Гамсун отпраздновал юбилей в августе 1949 года, а в конце сентября вышла долгожданная книга «По заросшим тропинкам».
Сигрид Стрей написала Григу уже 29 сентября:
В Нёрхольме выход книги восприняли с радостью. Арильд читал отцу рецензии из газет, и тот был очень доволен.
Первоначальный тираж «По заросшим тропинкам» составил всего 5 тысяч экземпляров и, как только он поступил в продажу, был тотчас распродан. Так началось триумфальное шествие последней книги Гамсуна, которая и по сей день издается большими тиражами по всему миру.
Остаться к ней равнодушным невозможно.
«Выпустив эту книгу, — писал Туре Гамсун, — Кнут Гамсун сказал свое последнее слово как писатель. Поставленная им точка была звездой в его долгой литературной жизни и борьбе. Теперь на него снизошел покой вечерних сумерек — ему оставалось только следовать за течением дней».[187]
С возрастом Гамсун стал мягче и научился признавать свои ошибки. В письме к Виктории есть такие слова: «Я научился в старости признавать истину, что всё, что Бог ни делает, к лучшему.
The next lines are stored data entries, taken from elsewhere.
(* ===== verification/Cli.v ===== *)
(** * The command-line example (src/examples/simple_node.rs)

    Each subcommand is a program over the node that [with_udp] has made. What
    a command logs about its outcome is its [Report]; the process itself
    succeeds or fails as [main] returns [Ok] or [Err]. [clap]'s parsing and
    logging are left out: [Cli.t] is the parsed command line, and a string is
    its bytes. A [Tick] is a [sleep]. *)

From S2P Require Import Prelude Errors Bytes Ident F64 Contact Bucket Table Store.
From S2P Require Import Messages Effects Protocol Lookup DhtNode Transport Channel.
From S2P Require Import Udp Deployment.

Module Cli.
Inductive Command :=
  | Bootstrap
  | Join (bootstrap : list u8)
  | Store (bootstrap key value : list u8)
  | Get (bootstrap key : list u8).
Record t := Mk { port : Z; command : Command }.

Inductive Report :=
  | Stored
  | StoreFailed (e : Error)
  | StoreTimedOut
  | Found (value : Value)
  | NotFound (e : Error)
  | LookupTimedOut.

Section commands.
Context {S : Type} `{!Storage.t S, !Profile, !HashOrder nat KBucket}.
Context (sha256 : list u8 -> list u8) (to_string : SocketAddr -> list u8).
Context (node_id : NodeId) (addr : SocketAddr).

Abbreviation prog := (prog (Shared S) QueryResult).

(** [loop { sleep(1 s) }] *)
Definition keep_running : prog (Result Report) :=
  loop (fun _ : unit => _ ← tick (from_secs 1); mret (inl tt)) tt.

Definition bootstrap : prog (Result Report) :=
  _ ←? DhtNode.start node_id addr;
  keep_running.

Definition join (bootstrap_addr : SocketAddr) : prog (Result Report) :=
  _ ←? DhtNode.start node_id addr;
  _ ←? DhtNode.join sha256 to_string node_id addr bootstrap_addr;
  keep_running.

Definition store (bootstrap_addr : SocketAddr) (key value : list u8) : prog (Result Report) :=
  _ ←? DhtNode.start node_id addr;
  _ ←? DhtNode.join sha256 to_string node_id addr bootstrap_addr;
  r ← within (from_secs 10) (DhtNode.store node_id addr key value);
  let report :=
    match r with
    | Some (Ok _) => Stored
    | Some (Err e) => StoreFailed e
    | None => StoreTimedOut
    end in
  _ ← tick (from_secs 1);
  mret (Ok report).

Definition get (bootstrap_addr : SocketAddr) (key : list u8) : prog (Result Report) :=
  _ ←? DhtNode.start node_id addr;
  _ ←? DhtNode.join sha256 to_string node_id addr bootstrap_addr;
  r ← within (from_secs 10) (DhtNode.get node_id addr key);
  let report :=
    match r with
    | Some (Ok value) => Found value
    | Some (Err e) => NotFound e
    | None => LookupTimedOut
    end in
  _ ← tick (from_secs 1);
  mret (Ok report).
End commands.

Section main.
Context {C : Type} `{!Mpsc.t C, !HashOrder NodeId MemoryStorage.StorageEntry}.
Context `{!Profile, !HashOrder nat KBucket}.
Context (sha256 : list u8 -> list u8) (to_string : SocketAddr -> list u8).
Context (bind : SocketAddr -> Result unit).
(** [str::parse::<SocketAddr>] *)
Context (parse : list u8 -> option SocketAddr).

Definition loopback_addr (port : Z) : SocketAddr := MkSocketAddr (V4 2130706433) port.

(** [parse().unwrap()] *)
Definition parse_unwrap (s : list u8) : exec SocketAddr :=
  match parse s with Some a => Done a | None => Panic end.

(** [async_main]: the node it makes and what it then runs. A bootstrap address
    that does not parse panics before the node is made. *)
Definition async_main (cli : t)
    : exec (Result (Deployed.t MemoryStorage (UdpNetwork.Endpoint (C := C)) *
                    prog (Shared MemoryStorage) QueryResult (Result Report))) :=
  let addr := loopback_addr (port cli) in
  match command cli with
  | Bootstrap =>
      mret (node ← Deployed.with_udp sha256 to_string bind addr;
            mret (node, bootstrap (Deployed.node_id node) (Deployed.addr node)))
  | Join b =>
      bootstrap_addr ← parse_unwrap b;
      mret (node ← Deployed.with_udp sha256 to_string bind addr;
            mret (node, join sha256 to_string (Deployed.node_id node) (Deployed.addr node)
                          bootstrap_addr))
  | Store b key value =>
      bootstrap_addr ← parse_unwrap b;
      mret (node ← Deployed.with_udp sha256 to_string bind addr;
            mret (node, store sha256 to_string (Deployed.node_id node) (Deployed.addr node)
                          bootstrap_addr key value))
  | Get b key =>
      bootstrap_addr ← parse_unwrap b;
      mret (node ← Deployed.with_udp sha256 to_string bind addr;
            mret (node, get sha256 to_string (Deployed.node_id node) (Deployed.addr node)
                          bootstrap_addr key))
  end.
End main.
End Cli.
И надо сказать, что не слишком-то рано познал эту истину».
Он смог примириться не только с собой, но даже с Марией — во многом благодаря детям и ради них.
В апреле 1950 года он неожиданно попросил Арильда послать Марии, которая, отбыв двухлетний срок в тюрьме, жила в то время у Туре в Осло, телеграмму с просьбой приехать домой в Нёрхольм.
Мария немедленно приехала и ухаживала за своим старым мужем вплоть до его смерти двадцать месяцев спустя в возрасте девяносто одного с половиной года.
«Нам не нужно было больше запирать ворота, редко кто заходил к нам теперь, — писала Мария Гамсун. — Но если приходили, то приветливость Кнута распространялась и на гостя. В его кузнице больше не пылал огонь, не раскалялось докрасна железо; дрожащие нервы, неистовый нрав становились спокойнее. К нему возвращалось человеческое тепло, терпимость ко всем человеческим проявлениям.
…Кнут все еще без труда поднимался и спускался по лестнице и садился вместе с нами за стол. Уклад жизни в доме никогда не нарушался, и потому за завтраком он сидел один в столовой. Перед ним лежали хлеб, масло, сыр, варенье — как обычно, на протяжении сорока лет. Теперь из меню были исключены яйца, он больше не мог одолеть яйцо, сваренное в мешочек. На плите стоял кофейник, налить себе кофе давалось ему с трудом, но он не хотел сдавать последних позиций.
Так было заведено, когда он был писателем. Никто и ничто не должно было беспокоить его по утрам, ему нужно было излить за письменным столом еще свежие мысли и идеи, пришедшие ему на ум ночью.
Завтрак в одиночестве сохранился на всю жизнь.
Но потом мы заметили, что он почти ничего не ест: со стола исчезали лишь немного хлеба и варенье. Оказалось, он таким образом экономил в это трудное время. „Ты ведь должен выплачивать проценты, Арильд!“ — говорил он. Сам же он никогда не платил никаких процентов.
Мы намазывали хлеб маслом и несли ему. Он начинал ворчать что-то про „транжирство ради старика“. Мы следили за тем, чтобы он съедал все, иначе он экономил еще и на рыбе с мясом. „Пусть это достанется детям!“ — неизменно повторял он.
Он был вынужден экономно расходовать кофе. И здесь обстоятельства были на его стороне. На праздники мы всегда получали из Швейцарии пачку превосходного кофе. Ее присылал неизвестный нам читатель Гамсуна; он единственный из тысяч старых читателей, кто посылал Кнуту кофе! Имя его было Фриц. Еще из Америки приходила посылка с лучшим на этом континенте кофе, она была словно дар небес. Ее присылал совершенно неизвестный нам человек по имени Тённес.